FIREWALL# show ntp associations
address ref clock st when poll reach delay offset disp
*~ 3 87 1024 377 2.5 -0.23 1.8
-~ .ACTS. 1 147 1024 377 41.5 -1.08 16.5
* master (synced), # master (unsynced), + selected, - candidate, ~ configured




Part 2: Managing Event and Session Logging

The Cisco Adaptive Security Appliance supports a full audit trail of system log messages that describe its activities and security events. The two major classifications of events are system events, such as resource depletion, and network events, such as denied sessions or packets.



The security appliance supports sending log messages to the following destinations:

  1. Console: The security appliance console, a low-bandwidth serial connection to which messages can be sent for display on a console CLI session. This mode is useful for limited debugging, or in production environments with limited traffic or a lack of centralized management tools.
  2. ASDM: The ASDM graphical user interface, which provides a powerful real-time event viewer useful for troubleshooting issues or monitoring network activity.
  3. Monitor: Telnet or SSH administrative sessions.
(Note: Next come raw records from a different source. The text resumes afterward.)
Lemma client_follows_server_witness :
  Frontend.pending_plan
    (Frontend.handle_chat "hello" (Ok proposed_chat.2)
       (get_plan_versions proposed_chat.1 "s1" demo_user)
       (Frontend.init_session "s1"))
  = Some demo_plan.
Proof.
  assert (Hget : demo_store !! "s1" = Some (new_session "s1" "u1"))
    by (vm_compute; reflexivity).
  destruct (client_follows_server _ _ _ _ _ _ _ _ (Frontend.init_session "s1")
              Hget eq_refl proposed_chat_ok eq_refl eq_refl eq_refl)
    as (s' & Hlook & _ & Hpending & _).
  rewrite Hpending.
  assert (Hs' : proposed_chat.1 !! "s1"
                = Some (set_user_preferences ∅ proposed_turn.1.1))
    by (vm_compute; reflexivity).
  rewrite Hlook in Hs'. injection Hs' as ->. vm_compute. reflexivity.
Defined.

(** ** Creating a session, and the version a turn reports *)

(** X25: a session made by [create_session] belongs to its creator and
    starts empty.  The session endpoint shows turn count 0, no plan, no
    versions and no digest; every session stored under another id is
    untouched; and the creator's first chat turn on it completes for
    every behaviour of the language model, with turn count 1, while any
    other user is refused with 403. *)
Theorem create_session_then_chat uuid user store env msg :
  let store1 := (create_session uuid user store).1 in
  (create_session uuid user store).2 = uuid /\
  (forall k, k <> uuid -> store1 !! k = store !! k) /\
  get_session store1 uuid user =
    Ok {| si_session_id := uuid; si_turn_count := 0;
          si_current_plan := None; si_plan_versions := [];
          si_user_preferences := ∅; si_conversation_summary := None;
          has_compressed_context := false |} /\
  (exists store2 resp,
     chat env store1 {| req_session_id := uuid; message := msg |} user
       = Ok (store2, resp) /\
     cr_turn_count resp = 1) /\
  (forall other, u_user_id other <> u_user_id user ->
     chat env store1 {| req_session_id := uuid; message := msg |} other
     = Raise (HTTPException 403 "Access denied.")).
Proof.
  cbv zeta. unfold create_session. simpl.
  assert (Hlook : save (new_session uuid (u_user_id user)) store !! uuid
                  = Some (new_session uuid (u_user_id user))).
  { unfold save. simpl. apply lookup_insert_eq. }
  split; [reflexivity|]. split.
  { intros k Hk. unfold save. simpl. now apply lookup_insert_ne. }
  split.
  { unfold get_session. rewrite Hlook. simpl.
    now rewrite bool_decide_eq_true_2. }
  split.
  - assert (Hlen : (length (messages (new_session uuid (u_user_id user))) <= 3)%nat)
      by (simpl; lia).
    assert (Hrun : exists s' r e,
              run_agent env (new_session uuid (u_user_id user)) msg
              = Ok (s', r, e) /\ turn_count s' = 1).
    { unfold run_agent. rewrite preprocess_node_ingested.
      rewrite maybe_compress_nothing_useful;
        [|simpl; unfold keep_recent; lia | reflexivity].
      simpl bind. do 3 eexists. split; [reflexivity|].
      now rewrite postprocess_node_turn_count, generate_node_session. }
    destruct Hrun as (s' & r & e & Hrun & Htc).
    unfold chat. simpl req_session_id. rewrite Hlook. simpl user_id.
    rewrite bool_decide_eq_true_2 by reflexivity.
    simpl message. rewrite Hrun. simpl.
    destruct (usable_response e r); do 2 eexists; (split; [reflexivity|]);
      exact Htc.
  - intros other Hother. unfold chat. simpl req_session_id. rewrite Hlook.
    simpl user_id. rewrite bool_decide_eq_false_2; [reflexivity|].
    intros [= Heq]. now apply Hother.
Qed.

Lemma create_session_then_chat_witness :
  chat raising_env (create_session "s5" demo_user demo_store).1
    {| req_session_id := "s5"; message := "hello" |} other_user
  = Raise (HTTPException 403 "Access denied.").
Proof.
  destruct (create_session_then_chat "s5" demo_user demo_store raising_env
              "hello") as (_ & _ & _ & _ & Hother).
  apply Hother. discriminate.
Defined.

Lemma apply_action_appends env a x p :
  action a = CREATE \/ action a = UPDATE ->
  plan a = Some p ->
  exists pv,
    plan_versions (apply_action env a x) = plan_versions x ++ [pv] /\
    version pv = Z.of_nat (length (plan_versions x)) + 1 /\
    pv_plan pv = p /\
    current_plan (apply_action env a x) = Some p.
Proof.
  intros Ha Hp. unfold apply_action. rewrite Hp.
  destruct Ha as [-> | ->]; eexists; repeat split.
Qed.

(** X26: the version a turn reports is the version it wrote.  After a
    completed chat turn whose usable decision is a CREATE or an UPDATE
    with a plan, the last entry of the session's version log has the
    number the response gives as [plan_version], holds the plan the
    response carries, and that plan is the session's [current_plan]. *)
Theorem chat_reports_written_version env store sid msg user s store' resp :
  store !! sid = Some s ->
  session_id s = sid ->
  chat env store {| req_session_id := sid; message := msg |} user
    = Ok (store', resp) ->
  (cr_action resp = CREATE \/ cr_action resp = UPDATE) ->
  is_Some (cr_plan resp) ->
  exists s' pv,
    store' !! sid = Some s' /\
    last (plan_versions s') = Some pv /\
    plan_version resp = Some (version pv) /\
    cr_plan resp = Some (pv_plan pv) /\
    current_plan s' = cr_plan resp /\
    Z.of_nat (length (plan_versions s'))
      = Z.of_nat (length (plan_versions s)) + 1.
Proof.
  intros Hs Hid Hchat Hact' [p Hp].
  destruct (chat_inv _ _ _ _ _ _ _ Hchat)
    as (s0 & s' & r & e & Hs0 & Hu & Hrun & -> & _ & Hpv & _ & Hplan & Hact).
  rewrite Hs in Hs0. injection Hs0 as <-.
  destruct (run_agent_identity _ _ _ _ _ _ Hrun) as [Hsid _].
  rewrite Hid in Hsid.
  assert (Hlook : save s' store !! sid = Some s').
  { unfold save. rewrite Hsid. apply lookup_insert_eq. }
  destruct (run_agent_stages _ _ _ _ _ _ Hrun) as (s4 & Hc & Hs').
  destruct (maybe_compress_frame _ _ _ _ Hc) as [Hp4 _].
  unfold plan_state in Hp4. simpl in Hp4. injection Hp4 as _ _ Hv4.
  unfold postprocess_node in Hs'. simpl in Hs'.
  destruct (usable_response e r) as [a|];
    [|rewrite Hact in Hact'; destruct Hact'; discriminate].
  rewrite Hact in Hact'.
  assert (Hplan_a : plan a = Some p /\ cr_plan resp = Some p).
  { rewrite Hplan in Hp |- *.
    destruct (action a); destruct Hact'; try discriminate; now split. }
  destruct Hplan_a as [Hplan_a Hresp_p].
  destruct (apply_action_appends env a
              (append_assistant env (response_to_user a) s4) p Hact' Hplan_a)
    as (pv & Hvs & Hnum & Hpvp & Hcur).
  simpl in Hvs, Hnum. rewrite Hv4 in Hvs, Hnum.
  assert (Hfields : plan_versions s' = plan_versions s ++ [pv] /\
                    current_plan s' = Some p).
  { rewrite Hs'. destruct (truthy_opt (ar_conversation_summary a)); simpl;
      now split. }
  destruct Hfields as [Hvs' Hcur'].
  exists s', pv. split; [exact Hlook|].
  split; [rewrite Hvs'; apply last_snoc|].
  assert (Hlen : length (plan_versions s') = S (length (plan_versions s))).
  { rewrite Hvs', length_app. simpl. lia. }
  split.
  { rewrite Hpv. unfold versions_count.
    destruct (plan_versions s') as [|x xs] eqn:Hnil; [discriminate Hlen|].
    simpl is_nil. cbv iota. rewrite Hlen, Hnum. f_equal. lia. }
  split; [now rewrite Hresp_p, Hpvp|].
  split; [now rewrite Hcur', Hresp_p|]. rewrite Hlen. lia.
Qed.

Definition confirming_env : TurnEnv :=
  scripted_env (Ok (Some (demo_response CREATE (Some demo_plan)))).

Definition confirmed_chat : gmap string Session * ChatResponse :=
  get_ok (chat confirming_env demo_store hello demo_user) proposed_chat.

Lemma confirmed_chat_ok :
  chat confirming_env demo_store hello demo_user
  = Ok (confirmed_chat.1, confirmed_chat.2).
Proof. vm_compute. reflexivity. Qed.

Lemma chat_reports_written_version_witness :
  exists s' pv,
    confirmed_chat.1 !! "s1" = Some s' /\
    last (plan_versions s') = Some pv /\
    plan_version confirmed_chat.2 = Some (version pv).
Proof.
  assert (Hget : demo_store !! "s1" = Some (new_session "s1" "u1"))
    by (vm_compute; reflexivity).
  assert (Hact : cr_action confirmed_chat.2 = CREATE
                 \/ cr_action confirmed_chat.2 = UPDATE)
    by (left; vm_compute; reflexivity).
  assert (Hplan : is_Some (cr_plan confirmed_chat.2))
    by (exists demo_plan; vm_compute; reflexivity).
  destruct (chat_reports_written_version _ _ _ _ _ _ _ _ Hget eq_refl
              confirmed_chat_ok Hact Hplan)
    as (s' & pv & Hlook & Hlast & Hnum & _).
  exists s', pv. split; [exact Hlook|]. split; [exact Hlast | exact Hnum].
Defined.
This mode is useful to receive realtime debugging information when troubleshooting.
  4. Buffered: The internal in-memory buffer on the security appliance. Although useful for storage and analysis of recent activity, the internal buffer is limited in size, and it is not persistent, by default, across appliance reboots. The buffer can optionally be archived to an external FTP server or to the security appliance’s internal flash memory.
  5. Host: Remote syslog servers, using the standard syslog protocol. Use the logging host command in conjunction with the logging trap command to define both a destination server and a logging level.
  6. SNMP: Remote network management servers, using the standard Simple Network Management Protocol (SNMP) Trap to send event messages. This mode is configured with the snmp-server enable traps syslog command, rather than directly with a logging destination command.
  7. Mail: Remote email systems, using the standard Simple Mail Transfer Protocol (SMTP) to send event messages to a defined SMTP server, or set of SMTP servers.
  8. Flow-export-syslogs: Remote NetFlow collectors, using the standard NetFlow v9 protocol to send event messages to the defined collector.


1. NetFlow Support

Cisco NetFlow efficiently provides a key set of services for IP applications, including network traffic accounting, usage-based network billing, network planning, security, denialof-service monitoring capabilities, and network monitoring.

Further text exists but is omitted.